Problem => When you reach the line containing "ro_status : n_status" in the records below, start copying exactly, and stop once you have copied the line containing "wp (start_run host spec trigger)".

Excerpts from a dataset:

(* ===== verification/JobHealth.v ===== *)
(** * JobHealth: outcomes, schedule and health of the scheduled jobs

    What one recorded run leaves behind, when a job is due next, and the health that
    [apps/actions/scheduled_jobs.py] computes from the rows; the staff pages of
    [apps/actions/scheduled_job_views.py] show them. *)
From S2P Require Import Prelude PyStr Models PyData Access Registry Events Jobs.

(** ** The outcome of a run *)
Section outcome.
Context `{ErrorText} (host : string).

Definition same_rows (w w' : world) : Prop :=
a_runs (acts w') = a_runs (acts w) ∧ a_events (acts w') = a_events (acts w) ∧
a_states (acts w') = a_states (acts w).
Lemma wp_increment_same job name n w0 w : same_rows w0 w →
wp (increment job name n) (λ _, same_rows w0) (λ _ _, False) w.
Proof. intros Hs. unfold increment. destruct (n <=? 0); [by apply wp_ret|]. exact Hs. Qed.

(** The record of a run that ended at [t], and its event. *)
Record run_outcome (t ms : Z) (counts : list (string * json)) (exc : option exn) (run row : scheduled_job_run)
  (ev : event_log) : Prop := RunOutcome {
ro_same : (n_id row, n_job row, n_trigger row, n_started_at row, n_host row) =
          (n_id run, n_job run, n_trigger run, n_started_at run, n_host run);
ro_status : n_status row = if exc is Some _ then STATUS_RUN_FAILED else STATUS_SUCCEEDED;
ro_finished : n_finished_at row = Some t ∧ n_duration_ms row = Some (Z.max 0 ms) ∧ n_counts row = counts;
ro_error : (n_error_key row, n_error_class row, n_error_message row) =
           match exc with Some e => describe_error e | None => ("", "", "") end;
ro_event : n_event_log_id row = Some (e_id ev) ∧ e_company_id ev = None ∧ e_data ev = platform_payload row ∧
           e_event_type ev = (if exc is Some _ then EVENT_FAILED else EVENT_SUCCEEDED) ∧ e_created_at ev = t }.

Lemma wp_finish_outcome run spec ms counts exc w :
(n_error_key run, n_error_class run, n_error_message run) = ("", "", "") →
is_Some (a_runs (acts w) !! n_id run) →
wp (safe_finish run spec ms counts exc)
  (λ _ w', ∃ row ev, run_outcome (w_now w) ms counts exc run row ev ∧
     a_runs (acts w') = <[n_id run := row]> (a_runs (acts w)) ∧ a_events (acts w') = a_events (acts w) ++ [ev] ∧
     a_states (acts w') = alter (note_outcome (bool_decide (exc = None)) (w_now w) (Z.max 0 ms)) (js_name spec)
                            (a_states (acts w)))
  (λ _ _, False) w.
Proof.
intros Herr [r Hr]. unfold safe_finish. apply wp_try.
unfold finish_run, ended_run, record_platform_event, next_pk, save_run, get_actions, modify_actions, modify_db, now.
wp_steps. unfold with_event. cbn [n_id with_outcome].
destruct (match exc with Some e => describe_error e | None => (n_error_key run, n_error_class run, n_error_message run) end) as [[key class] message] eqn:Hd.
cbn [n_id with_outcome n_status].
match goal with |- wp (match ?m !! ?i with _ => _ end) _ _ _ => change m with (a_runs (acts w)) end.
rewrite Hr. wp_steps.
match goal with |- wp _ _ _ ?w0 => set (w1 := w0) end.
eapply wp_mono; [by apply (wp_increment_same _ _ _ w1)| |done]. intros u w2 Hw2. cbv beta.
eapply (wp_mono _ _ _ (λ _ _, False)); [apply (wp_for_each_inv (same_rows w1)); [exact Hw2|]| |done].
{ intros kn w3 Hkn Hw3. eapply wp_mono; [by apply wp_increment_same|done|done]. }
intros u' w' (Hruns & Hevents & Hstates).
eexists _, _. split_and!; [|rewrite Hruns; reflexivity|rewrite Hevents; reflexivity|rewrite Hstates; reflexivity].
destruct exc as [e|]; split; simpl; try done.
- etrans; [symmetry; exact Hd|exact Herr].
Qed.

Lemma wp_start_blank spec trigger w :
wp (start_run host spec trigger)
  (λ run _, (n_error_key run, n_error_class run, n_error_message run) = ("", "", "")) (λ _ _, False) w.
Proof.
unfold start_run, create_run, next_pk, ensure_state, mark_interrupted, close_stale, get_actions, modify_actions, modify_db, now.
wp_steps. apply wp_increment. by wp_steps.
Qed.

(** One run of a job, recorded.  Once the run has started, whatever the work does that
    leaves the row of the run alone: the row ends with the outcome of the work, its counts or
    the description of its exception; one staff event with the same facts is logged, for no
    company; the latest timestamps of the job are noted; and the caller gets the result
    of the work, or an exception that carries no more than the description. *)
Theorem run_recorded_outcome {A} job spec trigger ms (work : N → prog (A * list (string * json))) w run w1 r w2 :
get_job job = inr spec → start_run host spec trigger w = (inr run, w1) →
work (n_id run) w1 = (r, w2) → is_Some (a_runs (acts w2) !! n_id run) →
let '(out, w') := run_recorded host job trigger ms work w in
let exc := match r with inl e => Some e | inr _ => None end in
out = match r with
      | inr (result, _) => inr (result, n_id run)
      | inl e => inl (run_failed job (str_int (Z.of_N (n_id run))) e)
      end ∧
∃ row ev,
  run_outcome (w_now w2) ms (match r with inr (_, counts) => counts | inl _ => [] end) exc run row ev ∧
  a_runs (acts w') = <[n_id run := row]> (a_runs (acts w2)) ∧ a_events (acts w') = a_events (acts w2) ++ [ev] ∧
  a_states (acts w') = alter (note_outcome (bool_decide (exc = None)) (w_now w2) (Z.max 0 ms)) (js_name spec)
                         (a_states (acts w2)).
Proof.
intros Hjob Hstart Hwork Hrow.
assert (Herr : (n_error_key run, n_error_class run, n_error_message run) = ("", "", "")).
{ pose proof (wp_start_blank spec trigger w) as Hwp. unfold wp in Hwp. by rewrite Hstart in Hwp. }
assert (Hblock : run_block spec run ms work w1 =
  match r with
  | inr (result, counts) => (inr (result, n_id run), (safe_finish run spec ms counts None w2).2)
  | inl e => (inl e, (safe_finish run spec ms [] (Some e) w2).2)
  end).
{ unfold run_block, bind at 1, try_except. rewrite Hwork. destruct r as [e|[result counts]].
  - pose proof (wp_finish_outcome run spec ms [] (Some e) w2 Herr Hrow) as Hwp. unfold wp in Hwp. unfold bind.
    by destruct (safe_finish _ _ _ _ _ w2) as [[]].
  - pose proof (wp_finish_outcome run spec ms counts None w2 Herr Hrow) as Hwp. unfold wp in Hwp. unfold bind.
    by destruct (safe_finish _ _ _ _ _ w2) as [[]]. }
assert (Hrec : run_recorded host job trigger ms work w =
  match r with
  | inr (result, counts) => (inr (result, n_id run), (safe_finish run spec ms counts None w2).2)
  | inl e => (inl (run_failed job (str_int (Z.of_N (n_id run))) e), (safe_finish run spec ms [] (Some e) w2).2)
  end).
{ unfold run_recorded, lift_sum, bind at 1, try_except at 1. rewrite Hjob. unfold bind, ret. rewrite Hstart.
  unfold try_except. rewrite Hblock. by destruct r as [e|[result counts]]. }
rewrite Hrec. destruct r as [e|[result counts]]; (split; [done|]).
- pose proof (wp_finish_outcome run spec ms [] (Some e) w2 Herr Hrow) as Hwp. unfold wp in Hwp.
  by destruct (safe_finish _ _ _ _ _ w2) as [[]].
- pose proof (wp_finish_outcome run spec ms counts None w2 Herr Hrow) as Hwp. unfold wp in Hwp.
  by destruct (safe_finish _ _ _ _ _ w2) as [[]].
Qed.
End outcome.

Solution to this task =>
ro_status : n_status row = if exc is Some _ then STATUS_RUN_FAILED else STATUS_SUCCEEDED;
ro_finished : n_finished_at row = Some t ∧ n_duration_ms row = Some (Z.max 0 ms) ∧ n_counts row = counts;
ro_error : (n_error_key row, n_error_class row, n_error_message row) =
           match exc with Some e => describe_error e | None => ("", "", "") end;
ro_event : n_event_log_id row = Some (e_id ev) ∧ e_company_id ev = None ∧ e_data ev = platform_payload row ∧
           e_event_type ev = (if exc is Some _ then EVENT_FAILED else EVENT_SUCCEEDED) ∧ e_created_at ev = t }.

Lemma wp_finish_outcome run spec ms counts exc w :
(n_error_key run, n_error_class run, n_error_message run) = ("", "", "") →
is_Some (a_runs (acts w) !! n_id run) →
wp (safe_finish run spec ms counts exc)
  (λ _ w', ∃ row ev, run_outcome (w_now w) ms counts exc run row ev ∧
     a_runs (acts w') = <[n_id run := row]> (a_runs (acts w)) ∧ a_events (acts w') = a_events (acts w) ++ [ev] ∧
     a_states (acts w') = alter (note_outcome (bool_decide (exc = None)) (w_now w) (Z.max 0 ms)) (js_name spec)
                            (a_states (acts w)))
  (λ _ _, False) w.
Proof.
intros Herr [r Hr]. unfold safe_finish. apply wp_try.
unfold finish_run, ended_run, record_platform_event, next_pk, save_run, get_actions, modify_actions, modify_db, now.
wp_steps. unfold with_event. cbn [n_id with_outcome].
destruct (match exc with Some e => describe_error e | None => (n_error_key run, n_error_class run, n_error_message run) end) as [[key class] message] eqn:Hd.
cbn [n_id with_outcome n_status].
match goal with |- wp (match ?m !! ?i with _ => _ end) _ _ _ => change m with (a_runs (acts w)) end.
rewrite Hr. wp_steps.
match goal with |- wp _ _ _ ?w0 => set (w1 := w0) end.
eapply wp_mono; [by apply (wp_increment_same _ _ _ w1)| |done]. intros u w2 Hw2. cbv beta.
eapply (wp_mono _ _ _ (λ _ _, False)); [apply (wp_for_each_inv (same_rows w1)); [exact Hw2|]| |done].
{ intros kn w3 Hkn Hw3. eapply wp_mono; [by apply wp_increment_same|done|done]. }
intros u' w' (Hruns & Hevents & Hstates).
eexists _, _. split_and!; [|rewrite Hruns; reflexivity|rewrite Hevents; reflexivity|rewrite Hstates; reflexivity].
destruct exc as [e|]; split; simpl; try done.
- etrans; [symmetry; exact Hd|exact Herr].
Qed.

Lemma wp_start_blank spec trigger w :
wp (start_run host spec trigger)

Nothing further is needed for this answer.